— WHAT IS NEEDED —
Once you find the line containing "stmt => tx_stmt stmt", please retype it and every line after it to the end of the entries, exactly and with nothing added.

Content starts

(* ===== verification/RowLocks.v ===== *)
(** * RowLocks: transactions that lock rows, call by call

    The outbox publisher and the redrive of a dead letter have the same shape: in
    one transaction they lock a row of a table, hand its event to the broker, and
    record in the row what became of it.  Here such code is a program whose calls
    are visible; a server executes the calls of any number of programs in any
    order, with faults, lost replies and killed processes; and a logic on programs
    ([follows]) gives for every system of programs that obey it an abstract
    machine for the rows which the interleavings refine ([locked_rows_refine]) and
    the absence of deadlocks ([someone_moves]).  [Publishers] and [Redrives]
    instantiate it. *)

From S2P Require Import Prelude GoStrings GoErrors Json Database DatabaseFacts RedisServer World WorldFacts.
From S2P Require Import Interleaving.
Import Interleaving(layer, written, changed, changed_refl, changed_insert, number_history).

Module RowLocks.

(** ** The table whose rows are locked *)

Class Table (V : Type) `{EqDecision V} := {
  tab : DB -> gmap string V;
  tab_layer : forall o d, tab (layer o d) = tab o ∪ tab d;
  tab_written : forall d d', tab (written d d') = changed (tab d) (tab d');
  tab_number : forall n d, tab (number_history n d) = tab d;
  tab_empty : tab empty_db = ∅;
}.

(** What may become of a row: the rows there is something to do for, how a
    transaction that has handed the row's event to the broker may change it
    ([true] when the broker has accepted it), how the other components may change
    it ([None] before the row is there), and which strings are keys. *)
Class Lifecycle (V Msg : Type) := {
  is_open : V -> bool;
  settles : bool -> V -> V -> bool;
  settles_changes : forall ok v v', settles ok v v' = true -> v <> v';
  settles_false : forall v v', settles false v v' = true -> is_open v' = true;
  resets : option V -> V -> bool;
  resets_open : forall o v, resets o v = true -> is_open v = true;
  key_ok : string -> Prop;
  msg_row : Msg -> string;
}.

(** ** Programs *)

(** [Read] is a query, [Take] a locking one that also says which row it locks
    (it is given the rows that others have locked, for SKIP LOCKED), [Drop] the
    deferred rollback, whose result is ignored. *)
Inductive call (Msg Ans : Type) : Type -> Type :=
| Begin : call Msg Ans unit
| Read {A : Type} (query : DB -> res error A) : call Msg Ans A
| Take {A : Type} (select : gset string -> Z -> DB -> res error (A * option string)) : call Msg Ans A
| Write {A : Type} (stmt : Z -> DB -> res error (A * DB)) : call Msg Ans A
| Send (m : Msg) : call Msg Ans Ans
| Commit : call Msg Ans unit
| Rollback : call Msg Ans unit
| Drop : call Msg Ans unit.
Arguments Begin {Msg Ans}.
Arguments Read {Msg Ans A} query.
Arguments Take {Msg Ans A} select.
Arguments Write {Msg Ans A} stmt.
Arguments Send {Msg Ans} m.
Arguments Commit {Msg Ans}.
Arguments Rollback {Msg Ans}.
Arguments Drop {Msg Ans}.

Inductive prog (Msg Ans X : Type) : Type :=
| Ret (r : res error X)
| Call {A : Type} (c : call Msg Ans A) (k : res error A -> prog Msg Ans X).
Arguments Ret {Msg Ans X} r.
Arguments Call {Msg Ans X A} c k.

Section Programs.
Context {Msg Ans : Type}.
Abbreviation prog := (prog Msg Ans).
Abbreviation call := (call Msg Ans).

Fixpoint pbind {X Y} (p : prog X) (f : X -> prog Y) : prog Y :=
  match p with
  | Ret (Ok x) => f x
  | Ret (Err e) => Ret (Err e)
  | Call c k => Call c (fun r => pbind (k r) f)
  end.

Fixpoint pwrap {X} (f : error -> error) (p : prog X) : prog X :=
  match p with
  | Ret r => Ret (res_map_err f r)
  | Call c k => Call c (fun r => pwrap f (k r))
  end.

(** [defer tx.Rollback(ctx)] *)
Fixpoint pdefer {X} (p : prog X) : prog X :=
  match p with
  | Ret r => Call Drop (fun _ => Ret r)
  | Call c k => Call c (fun r => pdefer (k r))
  end.

(** A call whose error is looked at *)
Fixpoint pcatch {X} (p : prog X) : prog (res error X) :=
  match p with
  | Ret r => Ret (Ok r)
  | Call c k => Call c (fun r => pcatch (k r))
  end.

Definition invoke {A} (c : call A) : prog A := Call c Ret.

(** ** A program that runs alone *)

Section Alone.
Context {PG : Postgres} {R : Type} (publish : Msg -> M (R:=R) Ans).
Abbreviation M := (M (R:=R)).
Abbreviation W := (World R).

Definition perform {A} (c : call A) : M A :=
  match c with
  | Begin => begin_tx
  | Read query => tx_stmt (fun _ db => res_bind (query db) (fun a => Ok (a, db)))
  | Take select => fun w =>
      tx_stmt (fun now db => res_bind (select (w_locked w) now db) (fun ar => Ok (ar.1, db))) w
  | Write stmt => tx_stmt stmt
  | Send m => publish m
  | Commit => commit_tx
  | Rollback => rollback_tx
  | Drop => fun w => (Ok tt, with_tx None w)
  end.

Fixpoint alone {X} (p : prog X) : M X :=
  match p with
  | Ret r => lift_res r
  | Call c k => fun w => let '(r, w') := perform c w in alone (k r) w'
  end.

(** Computations that agree on every world *)
Definition same {X} : relation (M X) := pointwise_relation W eq.

#[export] Instance same_equivalence X : Equivalence (@same X).
Proof. unfold same. apply _. Qed.

#[export] Instance gbind_same X Y :
  Proper (same ==> pointwise_relation X same ==> same) (@gbind error W X Y).
Proof. intros m m' Hm k k' Hk w. unfold gbind. rewrite Hm. destruct (m' w) as [[x|e] w']; [apply Hk|done]. Qed.

#[export] Instance wrap_same X f : Proper (same ==> same) (@wrap_err error W X f).
Proof. intros m m' Hm w. unfold wrap_err. by rewrite Hm. Qed.

#[export] Instance rollback_same X : Proper (same ==> same) (@deferred_rollback R X).
Proof. intros m m' Hm w. unfold deferred_rollback, defer. by rewrite Hm. Qed.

Content ends

— COMPLETED TASK —
  | Write stmt => tx_stmt stmt
  | Send m => publish m
  | Commit => commit_tx
  | Rollback => rollback_tx
  | Drop => fun w => (Ok tt, with_tx None w)
  end.

Fixpoint alone {X} (p : prog X) : M X :=
  match p with
  | Ret r => lift_res r
  | Call c k => fun w => let '(r, w') := perform c w in alone (k r) w'
  end.

(** Computations that agree on every world *)
Definition same {X} : relation (M X) := pointwise_relation W eq.

#[export] Instance same_equivalence X : Equivalence (@same X).
Proof. unfold same. apply _. Qed.

#[export] Instance gbind_same X Y :
  Proper (same ==> pointwise_relation X same ==> same) (@gbind error W X Y).
Proof. intros m m' Hm k k' Hk w. unfold gbind. rewrite Hm. destruct (m' w) as [[x|e] w']; [apply Hk|done]. Qed.

#[export] Instance wrap_same X f : Proper (same ==> same) (@wrap_err error W X f).
Proof. intros m m' Hm w. unfold wrap_err. by rewrite Hm. Qed.

#[export] Instance rollback_same X : Proper (same ==> same) (@deferred_rollback R X).
Proof. intros m m' Hm w. unfold deferred_rollback, defer. by rewrite Hm. Qed.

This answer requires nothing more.